He said Qatar Airways was keeping a close eye on how the competition reacted to the market changes. "Price always depends on the demand in the market and if demand drops so will prices, but the key is not to overreact," he stressed. He recalled what happened eight years ago, when budget airlines began to dominate the international scene. "At that time, every airline carrier in the world wanted a budget equivalent, and that really hurt revenues in the long run because costs plunged so fast in such a short period."

Qatar Airways is in the process of closing the gap between its revenue management and pricing departments. "This will help facilitate the communication between these two areas, so pricing would be based closer to market needs at this current time," said Mr Westermann.
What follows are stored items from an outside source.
(** * PilotListController (view_pilots.js)

    A shallow embedding of the AngularJS controller of the pilot list page and
    of the small part of its host it talks to: the controller's [$scope]
    object with its [$watch] registrations, the [$http] GET client with its
    promise reactions, and the page's [urls] configuration object.  The
    controller's three functions ([getData] and its two callbacks) and its
    body are transcribed statement by statement; the properties of the list
    controller are proved about them further down. *)

From stdpp Require Import base option list gmap strings.
From Stdlib Require Import ZArith.

Local Open Scope string_scope.
Local Open Scope list_scope.

(** ** JavaScript values *)

(** Function objects the controller creates and stores in a property. *)
Inductive func : Type :=
| FnGetData.

(** The values that can sit in a scope property or in a response body.
    Numbers that occur here are page numbers and sizes, hence integers. *)
#[warnings="-register-all"]
Inductive value : Type :=
| VUndefined
| VNull
| VBool (b : bool)
| VNum (n : Z)
| VStr (s : string)
| VArr (items : list value)
| VObj (fields : list (string * value))
| VFun (f : func).

(** A plain object is a finite map from property names to values. *)
Abbreviation object := (gmap string value).

(** [o.k]: reading a property that was never assigned yields [undefined]. *)
Definition get_prop (o : object) (k : string) : value :=
  default VUndefined (o !! k).

(** The response object [$http] hands to both callbacks. *)
Record response : Type := Response {
  data : value;
  status : Z
}.

Definition response_value (r : response) : value :=
  VObj [("data", data r); ("status", VNum (status r))].

(** The page configuration object [urls]; only the field read by this
    controller is kept. *)
Record Urls : Type := { pilots_json : string }.

(** ** Computations: state passing with exceptions *)

Inductive completion (A : Type) : Type :=
| Normal (a : A)
| Throw (e : value).
Arguments Normal {A} a.
Arguments Throw {A} e.

(** A computation over a store [S]; the store survives a throw. *)
Definition Eff (S A : Type) : Type := S → completion A * S.

#[global] Instance eff_ret {S} : MRet (Eff S) :=
  λ A a s, (Normal a, s).

#[global] Instance eff_bind {S} : MBind (Eff S) :=
  λ A B k m s,
    match m s with
    | (Normal a, s') => k a s'
    | (Throw e, s') => (Throw e, s')
    end.

Definition throw {S A} (e : value) : Eff S A := λ s, (Throw e, s).
(** * RecoverX: detection, snapshot and recovery core

    A shallow embedding of [src/threat_detector.py], [src/file_monitor.py],
    [src/backup_manager.py], [src/recovery_engine.py],
    [src/automated_response.py], [src/config_manager.py] and the validation
    of [main.py], and the properties of the design document that can be
    stated over it.

    Conventions of the embedding.
    - Python [int] is [Z]; a [datetime] is a [Z], the number of microseconds
      since [datetime.min], and a reading of [datetime.now()] is an explicit
      argument.
    - Python [str] is [string]; [str.lower] is taken on ASCII letters.
    - Exceptions are values of [exn]; code that may raise returns
      [exn + A], and [try ... except Exception] is a [match] on that sum.
    - A [dict] iterated in insertion order is an association list; a [dict]
      used only through lookups is a [gmap].
    - Paths are POSIX paths in the form [pathlib] gives them; the file
      system is a finite map from absolute paths to contents, together with
      the system calls that fail.
    - Where a message prints a [datetime], the model prints its number. *)

From Stdlib Require Import ZArith Lia List Bool Ascii String DecimalString.
From Stdlib Require Import Sorted Permutation.
From stdpp Require Import gmap strings list.

Local Open Scope string_scope.
Local Open Scope list_scope.
Local Open Scope Z_scope.

(** ** Python values *)

Module Py.
(** [throwIfInvalid]. *)
Definition throwIfInvalid (X : Collaborators) (m : Model) : Tx unit :=
  match autoValidate (currentRunConfig m) with
  | Some true =>
      match validate X m with
      | Some error => throw error
      | None => ret tt
      end
  | _ => ret tt
  end.

Definition optTrue (o : option bool) : bool :=
  match o with Some true => true | _ => false end.

(** The function [buildTransaction] hands to [runTransaction]: one
    transaction attempt over the database [d]. *)
Definition attempt (X : Collaborators) (alwaysGet : option bool) (m : Model)
  (d : Db) : Tx TransactionState :=
  let state := createTransactionState (rawData m) (actions m) in
  if actionsContainDelete (actions m) then
    let* state :=
      (match getIdFieldFromSchema (schema m) with
       | Some idField =>
           if JS.nonEmpty idField && negb (truthy (JS.get (rawData m) idField))
           then getTransaction d (doc m) state false
           else ret state
       | None => ret state
       end) in
    let* _ := mirrorTransaction X m MirrorDelete in
    deleteTransaction state (doc m)
  else
    let* state :=
      (match findQueryAction (actions m) with
       | Some clauses => queryTransaction X d (sRef (schema m)) clauses state
       | None => ret state
       end) in
    let* state :=
      (if actionsContainCallback (actions m)
       then let* state := getTransaction d (doc m) state false in
            ret (runCallbacks state m)
       else ret state) in
    let allActions := actions m ++ stActions state in
    let data := buildUpdatedData false (stRawData state) allActions in
    let dataWithoutDeletes := buildUpdatedData true (stRawData state) allActions in
    let* state :=
      (if actionsContainFind (actions m)
       then getTransaction d (doc m) state false
       else ret state) in
    let afterFindOrCreate (state : TransactionState) : Tx TransactionState :=
      if actionsContainCreate (actions m) then
        let* _ := throwIfInvalid X m in
        let* state := createTransaction dataWithoutDeletes true (doc m) state in
        let* _ := mirrorTransaction X m (MirrorData dataWithoutDeletes) in
        ret state
      else
        let emptyData := JS.isEmpty data in
        let* state :=
          (if optTrue alwaysGet
           then getTransaction d (doc m) state (negb emptyData)
           else ret state) in
        if emptyData then ret state
        else
          let* _ := throwIfInvalid X m in
          let* state := updateTransaction data (doc m) state in
          let* _ := mirrorTransaction X m (MirrorData data) in
          ret state in
    if actionsContainFindOrCreate (actions m) then
      let* state := getTransaction d (doc m) state false in
      if negb (snapshotExists
                 (match stSyncData state with
                  | Some r => recSnap r
                  | None => None
                  end)
                 (existsViaCreation m))
      then
        let* _ := throwIfInvalid X m in
        let* state := createTransaction dataWithoutDeletes false (doc m) state in
        let* _ := mirrorTransaction X m (MirrorData dataWithoutDeletes) in
        ret state
      else afterFindOrCreate state
    else afterFindOrCreate state.

(** ** The host transaction *)

(** A merge of new fields into the stored ones: a field that holds the
    delete marker is removed, any other is set. *)
Definition mergeFields (old new : Obj) : Obj :=
  fold_left
    (fun acc kv =>
       if isDeleteMarker (snd kv) then JS.remove acc (fst kv)
       else JS.set acc (fst kv) (snd kv))
    new old.

(** Modelled from the spec: the host transaction API, which is outside
    the source tree: the handle's [get], [set] with or without merge,
    [create], [update] and [delete]. A create of a document that exists
    and an update of one that does not make the host reject the
    transaction. *)
Definition applyWrite (d : Db) (op : TxOp) : option Db :=
  match op with
  | TxGet _ | TxQuery _ _ => Some d
  | TxSet ref data false => Some (<[ref := data]> d)
  | TxSet ref data true =>
      Some (<[ref := mergeFields (default [] (d !! ref)) data]> d)
  | TxCreate ref data =>
      match d !! ref with
      | Some _ => None
      | None => Some (<[ref := data]> d)
      end
  | TxUpdate ref data =>
      match d !! ref with
      | Some old => Some (<[ref := mergeFields old data]> d)
      | None => None
      end
  | TxDelete ref => Some (delete ref d)
  end.

(** Modelled from the spec: the writes of a transaction take effect
    together, in the order they were issued, or not at all. *)
Fixpoint commit (d : Db) (ops : list TxOp) : option Db :=
  match ops with
  | [] => Some d
  | op :: ops' =>
      match applyWrite d op with
      | Some d' => commit d' ops'
      | None => None
      end
  end.

(** Modelled from the spec: [db.runTransaction(attempt, { maxAttempts })]
    of the host, with a single client: the attempt runs once over the
    current database; its writes are applied when it returns and are
    discarded when it throws. *)
Definition runTransaction (f : Db -> Tx TransactionState) (h : Host)
  : Host * Outcome TransactionState :=
  match f (db h) (mkCtx [] []) with
  | (c, Ok st) =>
      match commit (db h) (txOps c) with
      | Some d' =>
          (mkHost d' (io h ++ [IOTransaction (txOps c) true])
             (logs h ++ txLogs c), Ok st)
      | None =>
          (mkHost (db h) (io h ++ [IOTransaction (txOps c) false])
             (logs h ++ txLogs c), Throw HostError)
      end
  | (c, Throw e) =>
      (mkHost (db h) (io h ++ [IOTransaction (txOps c) false])
         (logs h ++ txLogs c), Throw e)
  end.

Definition hostLog (msg : LogMsg) (h : Host) : Host :=
  mkHost (db h) (io h) (logs h ++ [msg]).

(** [buildTransaction]: [None] is the [undefined] of the early return. *)
Definition buildTransaction (X : Collaborators) (attempts : option nat)
  (alwaysGet : option bool) (m : Model) (h : Host)
  : Host * Outcome (option TransactionState) :=
  if JS.isEmpty (actions m) && negb (optTrue alwaysGet)
  then (hostLog LogNoDataToProcess h, Ok None)
  else
    match runTransaction (attempt X alwaysGet m) h with
    | (h', Ok st) => (h', Ok (Some st))
    | (h', Throw e) => (h', Throw e)
    end.
Lemma set_channel_spec (h w c : nat) (fr : frame) (y x ch v : Z) old :
  shape h w c fr → px fr y x = Some old → 0 ≤ ch < Z.of_nat c →
  ∃ fr', set_channel fr y x ch v = Some fr' ∧ shape h w c fr'
         ∧ ∀ y' x', px fr' y' x'
                    = if decide (y' = y ∧ x' = x)
                      then Some (<[Z.to_nat ch := wrap_uint8 v]> old)
                      else px fr y' x'.
Proof.
  intros Hfr Hold Hch.
  pose proof (px_shape_length h w c fr y x old Hfr Hold) as Hlen.
  apply (update_pixel_spec h w c fr y x _ old); try done.
  - rewrite np_index_in by lia. done.
  - by rewrite length_insert.
Qed.

Lemma gradient_px_Some (i y x : Z) :
  0 ≤ i < n_frames → 0 ≤ y < height → 0 ≤ x < width →
  ∃ r g b, red_value i x = Some r ∧ green_value i y = Some g
           ∧ blue_value i = Some b
           ∧ gradient_px i y x = Some [r; g; b; alpha_value]
           ∧ 0 ≤ r ≤ 254 ∧ 0 ≤ g ≤ 254 ∧ 0 ≤ b ≤ 255.
Proof.
  intros Hi Hy Hx.
  destruct (red_facts i x Hi Hx) as (r & Hr & Hr' & _).
  destruct (green_facts i y Hi Hy) as (g & Hg & Hg' & _).
  destruct (blue_facts i Hi) as (b & Hb & Hb' & _).
  exists r, g, b. unfold gradient_px. rewrite Hr, Hg, Hb. done.
Qed.

Lemma shade_pixel_paints (i y x : Z) :
  0 ≤ i < n_frames → 0 ≤ y < height → 0 ≤ x < width →
  frame_paints (gradient_px i) (λ y' x', bool_decide (y' = y ∧ x' = x))
    (shade_pixel (time_factor i) y x).
Proof.
  intros Hi Hy Hx fr Hfr.
  destruct (gradient_px_Some i y x Hi Hy Hx)
    as (r & g & b & Hr & Hg & Hb & Hval & Hr' & Hg' & Hb').
  destruct (px_in_shape _ _ _ fr y x Hfr) as (p0 & Hp0 & Hlen0);
    [unfold height in *; lia | unfold width in *; lia |].
  destruct (set_channel_spec _ _ _ fr y x 0 r p0 Hfr Hp0)
    as (fr1 & Hrun1 & Hfr1 & Hpx1); [lia|].
  assert (px fr1 y x = Some (<[Z.to_nat 0 := wrap_uint8 r]> p0)) as Hp1
    by (rewrite Hpx1; by rewrite decide_True).
  destruct (set_channel_spec _ _ _ fr1 y x 1 g _ Hfr1 Hp1)
    as (fr2 & Hrun2 & Hfr2 & Hpx2); [lia|].
  assert (px fr2 y x = Some (<[Z.to_nat 1 := wrap_uint8 g]>
           (<[Z.to_nat 0 := wrap_uint8 r]> p0))) as Hp2
    by (rewrite Hpx2; by rewrite decide_True).
  destruct (set_channel_spec _ _ _ fr2 y x 2 b _ Hfr2 Hp2)
    as (fr3 & Hrun3 & Hfr3 & Hpx3); [lia|].
  assert (px fr3 y x = Some (<[Z.to_nat 2 := wrap_uint8 b]>
           (<[Z.to_nat 1 := wrap_uint8 g]>
             (<[Z.to_nat 0 := wrap_uint8 r]> p0)))) as Hp3
    by (rewrite Hpx3; by rewrite decide_True).
  destruct (set_channel_spec _ _ _ fr3 y x 3 alpha_value _ Hfr3 Hp3)
    as (fr4 & Hrun4 & Hfr4 & Hpx4); [lia|].
  exists fr4. split; [|split; [done|]].
  - unfold shade_pixel.
    change (red_of (time_factor i) x) with (red_value i x).
    change (green_of (time_factor i) y) with (green_value i y).
    change (blue_of (time_factor i)) with (blue_value i).
    rewrite Hr. simpl. rewrite Hrun1. simpl.
    rewrite Hg. simpl. rewrite Hrun2. simpl.
    rewrite Hb. simpl. rewrite Hrun3. simpl. exact Hrun4.
  - intros y' x'. rewrite Hpx4. case_bool_decide as Hd.
    + rewrite decide_True by done. destruct Hd as [-> ->]. rewrite Hval.
      destruct p0 as [|c0 [|c1 [|c2 [|c3 [|]]]]]; try done.
      simpl. unfold alpha_value.
      rewrite !wrap_uint8_small by lia. done.
    + rewrite decide_False by done.
      rewrite Hpx3, decide_False by done.
      rewrite Hpx2, decide_False by done.
      rewrite Hpx1, decide_False by done. done.
Qed.

Lemma elem_of_py_range (a b k : Z) : k ∈ py_range a b ↔ a ≤ k < b.
Proof. unfold py_range. rewrite elem_of_seqZ. lia. Qed.

Lemma existsb_py_range (f : Z → bool) (a b : Z) :
  existsb f (py_range a b) = true ↔ ∃ k, a ≤ k < b ∧ f k = true.
Proof.
  rewrite existsb_exists. split; intros (k & Hk & Hf); exists k.
  - by apply list_elem_of_In, elem_of_py_range in Hk.
  - split; [|done]. by apply list_elem_of_In, elem_of_py_range.
Qed.

Lemma bool_eq_iff (a b : bool) : (a = true ↔ b = true) → a = b.
Proof. destruct a, b; intuition congruence. Qed.

Lemma existsb_Permutation {A : Type} (f : A → bool) (l l' : list A) :
  l ≡ₚ l' → existsb f l = existsb f l'.
Proof.
  intros Hp. apply bool_eq_iff. rewrite !existsb_exists.
  split; intros (a & Ha & Hfa); exists a; (split; [|exact Hfa]).
  - apply list_elem_of_In. rewrite <- Hp. by apply list_elem_of_In.
  - apply list_elem_of_In. rewrite Hp. by apply list_elem_of_In.
Qed.

Lemma shade_paints (i : Z) :
  0 ≤ i < n_frames →
  frame_paints (gradient_px i) in_frame (shade (time_factor i)).
Proof.
  intros Hi. unfold shade.
  eapply paints_ext; last first.
  - apply paints_for_each with
      (cells := λ y y' x', existsb (λ x, bool_decide (y' = y ∧ x' = x))
                             (py_range 0 width)).
    intros y Hy%elem_of_py_range.
    apply paints_for_each with
      (cells := λ x y' x', bool_decide (y' = y ∧ x' = x)).
    intros x Hx%elem_of_py_range.
    by apply shade_pixel_paints.
  - intros y' x'. apply bool_eq_iff. unfold in_frame.
    rewrite existsb_py_range, bool_decide_eq_true. split.
    + intros (y & Hy & (x & Hx & [-> ->]%bool_decide_eq_true)%existsb_py_range).
      done.
    + intros [Hy Hx]. exists y'. split; [done|].
      apply existsb_py_range. exists x'. split; [done|].
      by apply bool_decide_eq_true.
Qed.

(** ** The marker pass *)

Lemma yellow_stored : wrap_uint8 <$> yellow = yellow.
Proof. reflexivity. Qed.

Lemma draw_cell_paints (ax ay dy dx : Z) :
  frame_paints (λ _ _, Some yellow) (cell_hit ax ay dy dx)
    (draw_cell ax ay dy dx).
Proof.
  unfold draw_cell. case_decide as Hin.
  - eapply paints_ext; last first.
    + apply paints_update; [unfold height in *; lia|unfold width in *; lia|].
      intros old Hold. exists yellow. rewrite decide_True by by rewrite Hold.
      by rewrite yellow_stored.
    + intros y x. apply bool_eq_iff. unfold cell_hit.
      rewrite !bool_decide_eq_true. tauto.
  - eapply paints_ext; [|apply paints_skip].
    intros y x. unfold cell_hit. symmetry. apply bool_decide_eq_false. tauto.
Qed.

Lemma draw_ant_paints (i ant : Z) :
  0 ≤ i < n_frames → 0 ≤ ant < n_ants →
  frame_paints (λ _ _, Some yellow) (ant_cells i ant) (draw_ant i ant).
Proof.
  intros Hi Ha.
  destruct (ant_facts i ant Hi Ha) as (ax & ay & Hax & Hay & _).
  intros fr Hfr. unfold draw_ant, ant_cells. rewrite Hax, Hay.
  cbn [mbind option_bind]. unfold stamp.
  apply (paints_for_each _ _ _ (λ _ _, Some yellow)
           (λ dy y x, existsb (λ dx, cell_hit ax ay dy dx y x)
                        (py_range (-2) 3))); [|done].
  intros dy _.
  apply (paints_for_each _ _ _ (λ _ _, Some yellow)
           (λ dx y x, cell_hit ax ay dy dx y x)).
  intros dx _. apply draw_cell_paints.
Qed.

Lemma ants_paint (i : Z) (l : list Z) :
  0 ≤ i < n_frames → (∀ ant, ant ∈ l → 0 ≤ ant < n_ants) →
  frame_paints (λ _ _, Some yellow)
    (λ y x, existsb (λ ant, ant_cells i ant y x) l)
    (for_each l (draw_ant i)).
Proof.
  intros Hi Hl.
  apply (paints_for_each _ _ _ (λ _ _, Some yellow) (ant_cells i)).
  intros ant Hant. apply draw_ant_paints; [exact Hi|]. by apply Hl.
Qed.

(** The saved buffer of frame [i]: markers over the gradient. *)
Lemma create_frame_spec (i : Z) :
  0 ≤ i < n_frames →
  ∃ fr, create_frame i = Some fr ∧ frame_shape fr
        ∧ ∀ y x, 0 ≤ y < height → 0 ≤ x < width →
            px fr y x = if covered i y x then Some yellow
                        else gradient_px i y x.
Proof.
  intros Hi.
  destruct (shade_paints i Hi _ (np_zeros_shape _ _ _))
    as (fr1 & Hrun1 & Hfr1 & Hpx1).
  destruct (paints_for_each _ _ _ (λ _ _, Some yellow) (ant_cells i)
              (draw_ant i) (py_range 0 n_ants)
              (λ ant Hant, draw_ant_paints i ant Hi
                             (proj1 (elem_of_py_range _ _ _) Hant))
              fr1 Hfr1)
    as (fr2 & Hrun2 & Hfr2 & Hpx2).
  exists fr2. split; [|split; [done|]].
  - unfold create_frame. rewrite Hrun1. exact Hrun2.
  - intros y x Hy Hx. rewrite Hpx2. fold (covered i y x).
    destruct (covered i y x); [done|].
    rewrite Hpx1. unfold in_frame.
    rewrite bool_decide_eq_true_2 by exact (conj Hy Hx). reflexivity.
Qed.

Lemma stamp_spec (ax ay y x : Z) :
  stamp ax ay y x = true ↔
  ∃ dy dx, -2 ≤ dy < 3 ∧ -2 ≤ dx < 3
           ∧ ((0 ≤ ax + dx < width) ∧ (0 ≤ ay + dy < height))
           ∧ y = ay + dy ∧ x = ax + dx.
Proof.
  unfold stamp. rewrite existsb_py_range. split.
  - intros (dy & Hdy & (dx & Hdx & Hhit)%existsb_py_range).
    apply bool_decide_eq_true in Hhit. by exists dy, dx.
  - intros (dy & dx & Hdy & Hdx & Hhit). exists dy. split; [done|].
    apply existsb_py_range. exists dx. split; [done|].
    by apply bool_decide_eq_true.
Qed.

Lemma covered_spec (i y x : Z) :
  covered i y x = true ↔
  ∃ ant ax ay, 0 ≤ ant < n_ants ∧ ant_x i ant = Some ax
               ∧ ant_y i ant = Some ay ∧ stamp ax ay y x = true.
Proof.
  unfold covered. rewrite existsb_py_range. unfold ant_cells. split.
  - intros (ant & Hant & Hhit).
    destruct (ant_x i ant) as [ax|] eqn:Hax; [|done].
    destruct (ant_y i ant) as [ay|] eqn:Hay; [|done].
    exists ant, ax, ay.
    split; [exact Hant|]. split; [exact Hax|]. split; [exact Hay|].
    exact Hhit.
  - intros (ant & ax & ay & Hant & Hax & Hay & Hhit).
    exists ant. split; [exact Hant|]. rewrite Hax, Hay. exact Hhit.
Qed.

(** Markers stay well inside the frame. *)
Lemma covered_bounds (i y x : Z) :
  0 ≤ i < n_frames → covered i y x = true → 48 ≤ y ≤ 608 ∧ 48 ≤ x ≤ 365.
Proof.
  intros Hi (ant & ax & ay & Hant & Hax & Hay & Hhit)%covered_spec.
  apply stamp_spec in Hhit as (dy & dx & Hdy & Hdx & _ & -> & ->).
  destruct (ant_facts i ant Hi Hant)
    as (ax' & ay' & Hax' & Hay' & _ & _ & Hxr & Hyr).
  rewrite Hax in Hax'. rewrite Hay in Hay'.
  injection Hax' as ->. injection Hay' as ->. lia.
Qed.

Lemma marker_in_bounds (i ant dx dy : Z) :
  0 ≤ i < n_frames → 0 ≤ ant < n_ants → -2 ≤ dx ≤ 2 → -2 ≤ dy ≤ 2 →
  ∃ ax ay, ant_x i ant = Some ax ∧ ant_y i ant = Some ay
           ∧ ax = spec_ant_x i ant ∧ ay = spec_ant_y i ant
           ∧ (0 ≤ ax + dx < width) ∧ (0 ≤ ay + dy < height).
Proof.
  intros Hi Hant Hdx Hdy.
  destruct (ant_facts i ant Hi Hant)
    as (ax & ay & Hax & Hay & Hsx & Hsy & Hxr & Hyr).
  exists ax, ay. unfold width, height.
  split; [exact Hax|]. split; [exact Hay|].
  split; [exact Hsx|]. split; [exact Hsy|]. lia.
Qed.

Lemma marker_covered (i ant dx dy ax ay : Z) :
  0 ≤ i < n_frames → 0 ≤ ant < n_ants → -2 ≤ dx ≤ 2 → -2 ≤ dy ≤ 2 →
  ant_x i ant = Some ax → ant_y i ant = Some ay →
  (0 ≤ ax + dx < width) → (0 ≤ ay + dy < height) →
  covered i (ay + dy) (ax + dx) = true.
Proof.
  intros Hi Hant Hdx Hdy Hax Hay Hx Hy. apply covered_spec.
  exists ant, ax, ay.
  split; [exact Hant|]. split; [exact Hax|]. split; [exact Hay|].
  apply stamp_spec. exists dy, dx.
  split; [lia|]. split; [lia|]. split; [exact (conj Hx Hy)|].
  split; reflexivity.
Qed.

Lemma length_bind_le {A B : Type} (f : A → list B) (l : list A) (n : nat) :
  (∀ a, length (f a) ≤ n)%nat → (length (l ≫= f) ≤ n * length l)%nat.
Proof.
  intros Hf. induction l as [|a l IH]; [simpl; lia|].
  change ((a :: l) ≫= f) with (f a ++ (l ≫= f)).
  rewrite length_app. specialize (Hf a). simpl. lia.
Qed.

Lemma length_bind_const {A B : Type} (f : A → list B) (l : list A) (n : nat) :
  (∀ a, a ∈ l → length (f a) = n) → length (l ≫= f) = (n * length l)%nat.
Proof.
  induction l as [|a l IH]; intros Hf; [simpl; lia|].
  change ((a :: l) ≫= f) with (f a ++ (l ≫= f)).
  rewrite length_app, (Hf a (list_elem_of_here _ _)), IH.
  - simpl. lia.
  - intros b Hb. apply Hf. by right.
Qed.

Lemma marker_cells_length (i : Z) : (length (marker_cells i) ≤ 250)%nat.
Proof.
  unfold marker_cells.
  etrans; [apply (length_bind_le _ _ 25)|by vm_compute].
  intros ant. destruct (ant_x i ant) as [ax|]; [|simpl; lia].
  destruct (ant_y i ant) as [ay|]; [|simpl; lia].
  etrans; [apply (length_bind_le _ _ 5)|by vm_compute].
  intros dy.
  etrans; [apply (length_bind_le _ _ 1)|by vm_compute].
  intros dx. case_decide; simpl; lia.
Qed.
So far, airlines in the region are claiming that occupancy levels remain high. "Despite current market conditions, and against an industry backdrop that remains extremely challenging, Etihad's performance during this year has been impressive," said Iain Burns, the vice president of corporate communications at Etihad Airways.

"Our forward bookings across the airline's global network remain strong and we continue to experience double-digit passenger growth. "We regularly review all aspects of our service, including pricing, and offer air ticket fare rates and promotions according to market conditions and demands." Mr Burns did not mention if prices would drop. In the US, signs of a slowdown in demand are already evident as passenger traffic on American and Southwest airlines slipped last month and overall demand declined.

Almost 1.6 million fewer passengers boarded both airlines last month, down about 10 per cent from the same period last year, the carriers reported. "This is very normal and we have seen it before," said Jalil Mekouar, the executive vice president of the research consultants Jones Lang LaSalle in the Middle East and North Africa. "When people don't earn enough money or lose their jobs, one of the first [things] they choose is to travel less."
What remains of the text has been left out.